Your assignment => Which lines below hold the word "isElement"? Copy all of them.

-------- Provided entries

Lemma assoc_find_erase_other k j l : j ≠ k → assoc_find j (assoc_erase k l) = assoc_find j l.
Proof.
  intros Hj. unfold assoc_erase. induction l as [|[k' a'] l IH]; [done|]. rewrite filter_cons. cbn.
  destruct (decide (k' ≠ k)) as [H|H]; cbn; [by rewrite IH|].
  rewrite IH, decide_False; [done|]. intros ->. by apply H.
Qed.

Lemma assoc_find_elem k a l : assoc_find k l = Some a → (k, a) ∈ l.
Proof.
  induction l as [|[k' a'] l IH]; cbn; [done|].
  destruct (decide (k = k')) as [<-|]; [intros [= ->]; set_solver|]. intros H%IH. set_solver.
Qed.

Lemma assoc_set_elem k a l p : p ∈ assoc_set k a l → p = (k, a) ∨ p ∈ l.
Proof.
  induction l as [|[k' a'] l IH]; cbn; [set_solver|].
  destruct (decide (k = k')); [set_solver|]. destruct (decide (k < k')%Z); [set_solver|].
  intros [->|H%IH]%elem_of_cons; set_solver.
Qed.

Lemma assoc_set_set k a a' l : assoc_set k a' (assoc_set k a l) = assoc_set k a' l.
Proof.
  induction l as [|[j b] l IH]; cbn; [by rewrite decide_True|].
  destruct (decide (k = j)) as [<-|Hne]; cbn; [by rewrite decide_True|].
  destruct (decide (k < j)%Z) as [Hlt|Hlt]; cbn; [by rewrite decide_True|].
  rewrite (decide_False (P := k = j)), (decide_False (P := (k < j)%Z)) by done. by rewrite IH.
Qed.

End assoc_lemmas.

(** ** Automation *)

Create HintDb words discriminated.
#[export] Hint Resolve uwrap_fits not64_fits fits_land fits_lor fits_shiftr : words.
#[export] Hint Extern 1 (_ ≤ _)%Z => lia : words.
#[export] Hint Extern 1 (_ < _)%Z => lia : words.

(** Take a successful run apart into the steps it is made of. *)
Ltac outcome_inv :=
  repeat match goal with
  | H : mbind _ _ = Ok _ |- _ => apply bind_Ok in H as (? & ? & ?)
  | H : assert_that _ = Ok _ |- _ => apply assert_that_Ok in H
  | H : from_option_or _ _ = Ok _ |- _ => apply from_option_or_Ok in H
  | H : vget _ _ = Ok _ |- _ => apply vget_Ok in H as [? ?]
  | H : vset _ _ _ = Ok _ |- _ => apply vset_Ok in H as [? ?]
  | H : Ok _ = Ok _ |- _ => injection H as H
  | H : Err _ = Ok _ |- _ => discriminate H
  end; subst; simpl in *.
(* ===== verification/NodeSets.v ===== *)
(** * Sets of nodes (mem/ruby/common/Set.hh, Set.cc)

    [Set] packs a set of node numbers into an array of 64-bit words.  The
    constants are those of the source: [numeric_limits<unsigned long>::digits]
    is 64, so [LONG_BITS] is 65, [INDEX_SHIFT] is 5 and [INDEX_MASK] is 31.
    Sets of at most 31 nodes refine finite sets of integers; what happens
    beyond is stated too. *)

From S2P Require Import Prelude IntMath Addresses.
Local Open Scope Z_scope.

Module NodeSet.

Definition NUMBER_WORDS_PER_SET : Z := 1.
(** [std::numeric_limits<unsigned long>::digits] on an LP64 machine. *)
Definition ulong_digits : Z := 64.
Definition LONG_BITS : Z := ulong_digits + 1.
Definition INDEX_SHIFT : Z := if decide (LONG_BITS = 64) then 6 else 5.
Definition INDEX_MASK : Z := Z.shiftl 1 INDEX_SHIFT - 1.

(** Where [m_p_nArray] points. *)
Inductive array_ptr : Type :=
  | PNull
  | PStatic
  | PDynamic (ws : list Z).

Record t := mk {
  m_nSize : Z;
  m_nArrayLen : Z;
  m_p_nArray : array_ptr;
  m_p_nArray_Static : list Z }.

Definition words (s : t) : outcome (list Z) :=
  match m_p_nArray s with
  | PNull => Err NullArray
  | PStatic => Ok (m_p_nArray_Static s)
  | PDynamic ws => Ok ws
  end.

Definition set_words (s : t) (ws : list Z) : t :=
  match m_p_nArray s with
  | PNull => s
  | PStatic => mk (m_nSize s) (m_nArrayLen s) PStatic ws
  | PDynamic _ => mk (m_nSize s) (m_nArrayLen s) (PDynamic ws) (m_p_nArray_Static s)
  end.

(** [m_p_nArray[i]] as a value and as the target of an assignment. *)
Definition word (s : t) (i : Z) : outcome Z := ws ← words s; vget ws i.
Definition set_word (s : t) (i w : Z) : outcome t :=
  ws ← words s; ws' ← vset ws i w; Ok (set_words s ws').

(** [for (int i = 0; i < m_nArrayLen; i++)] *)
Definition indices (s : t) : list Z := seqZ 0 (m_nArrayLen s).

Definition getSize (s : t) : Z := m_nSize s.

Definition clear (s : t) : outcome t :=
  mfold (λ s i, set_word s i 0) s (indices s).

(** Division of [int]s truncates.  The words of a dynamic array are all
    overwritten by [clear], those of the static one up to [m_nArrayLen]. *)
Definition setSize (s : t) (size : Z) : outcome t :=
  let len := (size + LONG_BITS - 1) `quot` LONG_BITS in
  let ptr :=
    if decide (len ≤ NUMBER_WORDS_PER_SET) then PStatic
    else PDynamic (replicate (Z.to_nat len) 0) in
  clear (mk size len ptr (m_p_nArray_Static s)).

----------------
-------- Provided entries

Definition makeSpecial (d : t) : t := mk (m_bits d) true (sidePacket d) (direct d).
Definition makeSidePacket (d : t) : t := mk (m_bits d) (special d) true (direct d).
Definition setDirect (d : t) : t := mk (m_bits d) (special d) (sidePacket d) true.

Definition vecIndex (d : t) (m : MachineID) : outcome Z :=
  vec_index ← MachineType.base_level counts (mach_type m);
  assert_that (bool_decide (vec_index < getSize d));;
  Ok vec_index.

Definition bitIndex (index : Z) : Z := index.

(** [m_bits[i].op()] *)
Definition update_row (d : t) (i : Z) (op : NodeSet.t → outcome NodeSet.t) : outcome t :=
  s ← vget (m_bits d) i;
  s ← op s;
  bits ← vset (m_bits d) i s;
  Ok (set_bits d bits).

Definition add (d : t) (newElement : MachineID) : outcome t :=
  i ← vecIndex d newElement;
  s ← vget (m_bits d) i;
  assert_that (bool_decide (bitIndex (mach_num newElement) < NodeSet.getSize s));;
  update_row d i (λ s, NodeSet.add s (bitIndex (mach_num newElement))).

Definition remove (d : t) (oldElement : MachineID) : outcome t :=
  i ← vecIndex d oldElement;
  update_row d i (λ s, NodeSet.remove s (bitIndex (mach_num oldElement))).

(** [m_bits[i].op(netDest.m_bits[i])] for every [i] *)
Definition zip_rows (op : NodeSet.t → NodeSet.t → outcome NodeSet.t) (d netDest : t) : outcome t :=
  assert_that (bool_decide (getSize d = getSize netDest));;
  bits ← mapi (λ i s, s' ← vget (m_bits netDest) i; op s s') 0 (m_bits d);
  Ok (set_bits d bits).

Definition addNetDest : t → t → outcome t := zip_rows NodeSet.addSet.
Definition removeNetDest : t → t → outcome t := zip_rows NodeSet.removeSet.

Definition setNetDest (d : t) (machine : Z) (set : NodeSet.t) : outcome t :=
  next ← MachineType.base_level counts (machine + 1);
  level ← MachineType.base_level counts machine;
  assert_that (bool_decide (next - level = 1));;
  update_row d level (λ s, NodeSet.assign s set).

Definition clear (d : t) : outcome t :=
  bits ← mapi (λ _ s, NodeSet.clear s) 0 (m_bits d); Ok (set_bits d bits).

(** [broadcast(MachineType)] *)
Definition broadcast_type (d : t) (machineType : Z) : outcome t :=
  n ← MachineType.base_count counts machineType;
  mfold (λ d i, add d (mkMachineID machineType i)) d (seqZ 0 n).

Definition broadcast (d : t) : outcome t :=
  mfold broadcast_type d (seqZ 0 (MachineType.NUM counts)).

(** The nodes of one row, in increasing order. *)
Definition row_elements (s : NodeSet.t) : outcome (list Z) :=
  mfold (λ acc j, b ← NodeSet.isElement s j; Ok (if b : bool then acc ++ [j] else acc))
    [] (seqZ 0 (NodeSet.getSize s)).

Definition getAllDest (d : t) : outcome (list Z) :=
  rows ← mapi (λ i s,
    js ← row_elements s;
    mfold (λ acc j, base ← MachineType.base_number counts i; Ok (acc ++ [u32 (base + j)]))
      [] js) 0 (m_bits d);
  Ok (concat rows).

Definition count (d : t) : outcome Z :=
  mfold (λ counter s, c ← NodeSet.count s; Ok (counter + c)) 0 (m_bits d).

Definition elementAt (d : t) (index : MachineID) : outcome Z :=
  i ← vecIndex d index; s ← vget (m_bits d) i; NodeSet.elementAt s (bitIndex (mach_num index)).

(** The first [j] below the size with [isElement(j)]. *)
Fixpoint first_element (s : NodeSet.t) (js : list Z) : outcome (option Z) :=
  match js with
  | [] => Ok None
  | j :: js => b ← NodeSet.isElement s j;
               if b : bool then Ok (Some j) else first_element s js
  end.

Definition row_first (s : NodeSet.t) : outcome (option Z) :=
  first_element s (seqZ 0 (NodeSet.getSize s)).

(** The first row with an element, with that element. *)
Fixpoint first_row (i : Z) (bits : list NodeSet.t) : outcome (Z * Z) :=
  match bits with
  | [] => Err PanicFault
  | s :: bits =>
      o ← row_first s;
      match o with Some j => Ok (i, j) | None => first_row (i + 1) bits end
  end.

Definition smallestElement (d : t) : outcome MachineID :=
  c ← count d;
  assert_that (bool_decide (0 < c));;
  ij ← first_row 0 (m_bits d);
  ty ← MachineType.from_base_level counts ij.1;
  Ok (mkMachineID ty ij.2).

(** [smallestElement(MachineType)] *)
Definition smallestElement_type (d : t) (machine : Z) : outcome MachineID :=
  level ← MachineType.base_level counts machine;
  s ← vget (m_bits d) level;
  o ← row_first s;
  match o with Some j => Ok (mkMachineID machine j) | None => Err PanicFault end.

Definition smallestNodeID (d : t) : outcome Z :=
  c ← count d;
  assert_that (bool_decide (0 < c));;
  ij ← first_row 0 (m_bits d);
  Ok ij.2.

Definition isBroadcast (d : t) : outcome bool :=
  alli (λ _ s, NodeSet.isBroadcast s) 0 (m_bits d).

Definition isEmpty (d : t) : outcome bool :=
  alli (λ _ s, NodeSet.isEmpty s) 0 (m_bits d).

----------------

Task answer =>
  mfold (λ acc j, b ← NodeSet.isElement s j; Ok (if b : bool then acc ++ [j] else acc))
(** The first [j] below the size with [isElement(j)]. *)
  | j :: js => b ← NodeSet.isElement s j;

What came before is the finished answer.